Spatio-temporal mapping of immune cell dynamics during human sequential lymph node metastasis
Zhao, Q.; Lu, Y.; Shi, Z.; Zhang, H.; Li, C. S.; Zhao, R.; Ling, Y.; Gao, Y.; Zhang, Z.; Sun, X.; Qian, Y.; Wang, X.; Wang, C.; Cong, B.; Ni, X.; Liu, Y.; Zhao, M.; Wang, Y.; Mahata, B.; Qiu, P.
Show abstract
Regional lymph node (LN) metastasis critically influences distant metastatic progression, anti-tumour immunity, and patient prognosis. While tumour-induced immune modulation in tumour-draining LNs (TDLNs) has been extensively studied using murine models, the systematic reconstruction of the immune system from primary tumours through TDLNs and subsequent lymph nodes in human cancer progression remains understudied. Here, we utilised integrated multi-omics approaches, including imaging mass cytometry, single-cell RNA sequencing, Visium and Xenium spatial transcriptomics, and multi-colour immunofluorescence to systematically characterise immune cell dynamics across 147 paired primary tumours, sentinel TDLNs (S-TDLNs), and secondary axillary LNs (ALNs) obtained from 50 treatment-naive triple-negative breast cancer patients with different progression statuses. Our comprehensive profiling revealed critical immune alterations, such as decreased type-2 conventional dendritic cells (cDC2), naive T cells, and B cells, along with an increase in immunosuppressive macrophages.
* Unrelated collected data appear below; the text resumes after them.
Section pad_claims.
Context {A : Type}.
Implicit Types (input_list : list A) (padding_size : Z) (padding_value : A).

(** C1. An input strictly shorter than the target length is padded to
    exactly the target length. *)
Theorem pad_shorter_has_target_length input_list padding_size padding_value :
  Py.len input_list < padding_size →
  Py.len (pad input_list padding_size padding_value) = padding_size.
Proof. intros Hlt. rewrite len_pad. lia. Qed.

(** C2. An input strictly longer than the target length gets
    [len - padding_size] copies of the fill value appended, so the output has
    length [2 * len - padding_size], strictly more than the input length and
    strictly more than the target length. *)
Theorem pad_longer_overshoots input_list padding_size padding_value :
  padding_size < Py.len input_list →
  pad input_list padding_size padding_value
    = input_list ++ replicate (Z.to_nat (Py.len input_list - padding_size)) padding_value
  ∧ Py.len (pad input_list padding_size padding_value)
    = 2 * Py.len input_list - padding_size
  ∧ Py.len input_list < Py.len (pad input_list padding_size padding_value)
  ∧ padding_size < Py.len (pad input_list padding_size padding_value).
Proof.
  intros Hgt. rewrite len_pad. split; [|lia].
  rewrite pad_unfold. do 3 f_equal. lia.
Qed.

(** C3. Whatever the input, the target length and the fill value, the
    output is the input followed by some number of copies of the fill value,
    and it is at least as long as the target length. *)
Theorem pad_appends_fill input_list padding_size padding_value :
  ∃ k : nat,
    pad input_list padding_size padding_value
      = input_list ++ replicate k padding_value
    ∧ padding_size ≤ Py.len (pad input_list padding_size padding_value).
Proof.
  eexists. split; [apply pad_unfold|]. rewrite len_pad. lia.
Qed.

(** C9. On an input no longer than the target length, padding a second time
    changes nothing. *)
Theorem pad_idempotent input_list padding_size padding_value :
  Py.len input_list ≤ padding_size →
  pad (pad input_list padding_size padding_value) padding_size padding_value
    = pad input_list padding_size padding_value.
Proof.
  intros Hle.
  assert (Py.len (pad input_list padding_size padding_value) = padding_size) as Hlen
    by (rewrite len_pad; lia).
  rewrite <- Hlen at 2. apply pad_at_target.
Qed.

(** C10. The output starts with the input, element for element, whatever
    the target length: nothing is cut off and nothing is changed. *)
Theorem pad_keeps_input input_list padding_size padding_value :
  take (length input_list) (pad input_list padding_size padding_value) = input_list
  ∧ ∀ i : nat, (i < length input_list)%nat →
      pad input_list padding_size padding_value !! i = input_list !! i.
Proof.
  rewrite pad_unfold. split.
  - by rewrite take_app_length.
  - intros i Hi. by apply lookup_app_l.
Qed.

End pad_claims.

Lemma pad_shorter_has_target_length_witness :
  Py.len [3; 1; 4] < 5 ∧ Py.len (pad [3; 1; 4] 5 0) = 5.
Proof.
  split; [reflexivity|].
  apply (pad_shorter_has_target_length [3; 1; 4] 5 0). reflexivity.
Defined.

Lemma pad_longer_overshoots_witness :
  2 < Py.len [3; 1; 4; 1; 5]
  ∧ pad [3; 1; 4; 1; 5] 2 0 = [3; 1; 4; 1; 5] ++ replicate 3 0
  ∧ Py.len (pad [3; 1; 4; 1; 5] 2 0) = 8.
Proof.
  split; [reflexivity|].
  pose proof (pad_longer_overshoots [3; 1; 4; 1; 5] 2 0) as H.
  destruct H as (Happ & Hlen & _); [reflexivity|].
  split; [exact Happ|exact Hlen].
Defined.

Lemma pad_idempotent_witness :
  Py.len [3; 1; 4] ≤ 5 ∧ pad (pad [3; 1; 4] 5 0) 5 0 = pad [3; 1; 4] 5 0.
Proof.
  split; [by vm_compute|].
  apply (pad_idempotent [3; 1; 4] 5 0). by vm_compute.
Defined.

(** ** Data preparation *)

(** What a review no longer than the target length becomes. *)
Lemma pad_within_target (x : list Z) :
  Py.len x ≤ MAX_LEN →
  pad x MAX_LEN 0 = x ++ replicate (Z.to_nat (MAX_LEN - Py.len x)) 0
  ∧ Py.len (pad x MAX_LEN 0) = MAX_LEN.
Proof.
  intros Hle. rewrite len_pad. split; [|lia].
  rewrite pad_unfold. do 3 f_equal. lia.
Qed.

Lemma padded_reviews_within_target (xs : list (list Z)) :
  Forall (λ x, Py.len x ≤ MAX_LEN) xs →
  Forall2 (λ x p, p = x ++ replicate (Z.to_nat (MAX_LEN - Py.len x)) 0
                  ∧ Py.len p = MAX_LEN)
    xs (padded_reviews xs).
Proof.
  unfold padded_reviews. induction 1 as [|x xs Hx _ IH]; simpl.
  - constructor.
  - constructor; [by apply pad_within_target|exact IH].
Qed.

Lemma reviews_of_data_train x_train y_train x_eval y_eval :
  reviews_of (data x_train y_train x_eval y_eval) "train"
    = Some (padded_reviews x_train).
Proof. unfold reviews_of, data. by simplify_map_eq. Qed.

Lemma reviews_of_data_eval x_train y_train x_eval y_eval :
  reviews_of (data x_train y_train x_eval y_eval) "eval"
    = Some (padded_reviews x_eval).
Proof. unfold reviews_of, data. by simplify_map_eq. Qed.

(** C7. When every review the loader returned is at most [MAX_LEN] long,
    every review stored in the train and eval parts of [data] is its loaded
    review followed by zeros, and is exactly [MAX_LEN] long. *)
Theorem data_reviews_have_max_len x_train y_train x_eval y_eval :
  Forall (λ x, Py.len x ≤ MAX_LEN) x_train →
  Forall (λ x, Py.len x ≤ MAX_LEN) x_eval →
  ∀ part loaded, (part, loaded) ∈ [("train", x_train); ("eval", x_eval)] →
    ∃ stored,
      reviews_of (data x_train y_train x_eval y_eval) part = Some stored
      ∧ Forall2 (λ x p, p = x ++ replicate (Z.to_nat (MAX_LEN - Py.len x)) 0
                        ∧ Py.len p = MAX_LEN)
          loaded stored.
Proof.
  intros Htrain Heval part loaded Hin.
  apply elem_of_cons in Hin as [Heq|Hin].
  { injection Heq as -> ->. eexists. split; [apply reviews_of_data_train|].
    by apply padded_reviews_within_target. }
  apply list_elem_of_singleton in Hin. injection Hin as -> ->.
  eexists. split; [apply reviews_of_data_eval|].
  by apply padded_reviews_within_target.
Qed.

Lemma data_reviews_have_max_len_witness :
  ∃ stored,
    reviews_of (data [[5; 6]; []] [1; 0] [[7]] [1]) "train" = Some stored
    ∧ Forall2 (λ x p, p = x ++ replicate (Z.to_nat (MAX_LEN - Py.len x)) 0
                      ∧ Py.len p = MAX_LEN)
        [[5; 6]; []] stored.
Proof.
  apply (data_reviews_have_max_len [[5; 6]; []] [1; 0] [[7]] [1]).
  - repeat constructor; by vm_compute.
  - repeat constructor; by vm_compute.
  - left.
Defined.

(** ** Pipeline: the label reshape *)

Example reshape_three_labels :
  apply_op pipeline_ops {[ "y" := Vec [1; 0; 1] ]}
    = Some {[ "y" := Mat [[1]; [0]; [1]] ]}.
Proof. unfold apply_op. simplify_map_eq. by rewrite insert_singleton_eq. Qed.

Example reshape_shape_mismatch :
  apply_op (Reshape [2] "y" "y") {[ "y" := Vec [1; 0; 1] ]} = None.
Proof. unfold apply_op. by simplify_map_eq. Qed.

Lemma samples_Vec_singletons (labels : list Z) :
  forallb (λ s, Py.len s =? 1) (samples (Vec labels)) = true.
Proof. induction labels as [|l labels IH]; simpl; [done|exact IH]. Qed.

Lemma Reshape_forward_labels (labels : list Z) :
  Reshape_forward [1] (Vec labels) = Some (Mat ((λ v, [v]) <$> labels)).
Proof. unfold Reshape_forward. by rewrite samples_Vec_singletons. Qed.

Lemma singletons_shape (labels : list Z) :
  has_shape (Mat ((λ v, [v]) <$> labels)) [Py.len labels; 1].
Proof.
  simpl. split.
  - unfold Py.len. by rewrite length_fmap.
  - apply Forall_fmap, Forall_true. done.
Qed.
Developing a novel single-cell transformer model, we identified substantial alterations in various immune cell populations, notably MARCO+ macrophages, which strongly correlated with breast cancer patient survival outcomes. Spatial analysis combined with our newly integrated cell-cell interaction platform revealed diminished immune cell communication and impaired priming interactions among dendritic cells, B cells, and T cells within metastatic lymph nodes and primary tumour sites. In an independent neoadjuvant immunotherapy cohort of 36 TNBC patients with 52 lymph node samples, we found preservation of CD1c cDC2 in lymph nodes predicted pathological complete response and longer event-free survival, highlighting cDC2 as a potential biomarker and therapeutic target. Collectively, this systematic mapping of immune landscape alterations during human sequential LN metastasis provides essential insights for understanding cancer metastasis mechanisms and paves the way for innovative immunotherapeutic strategies.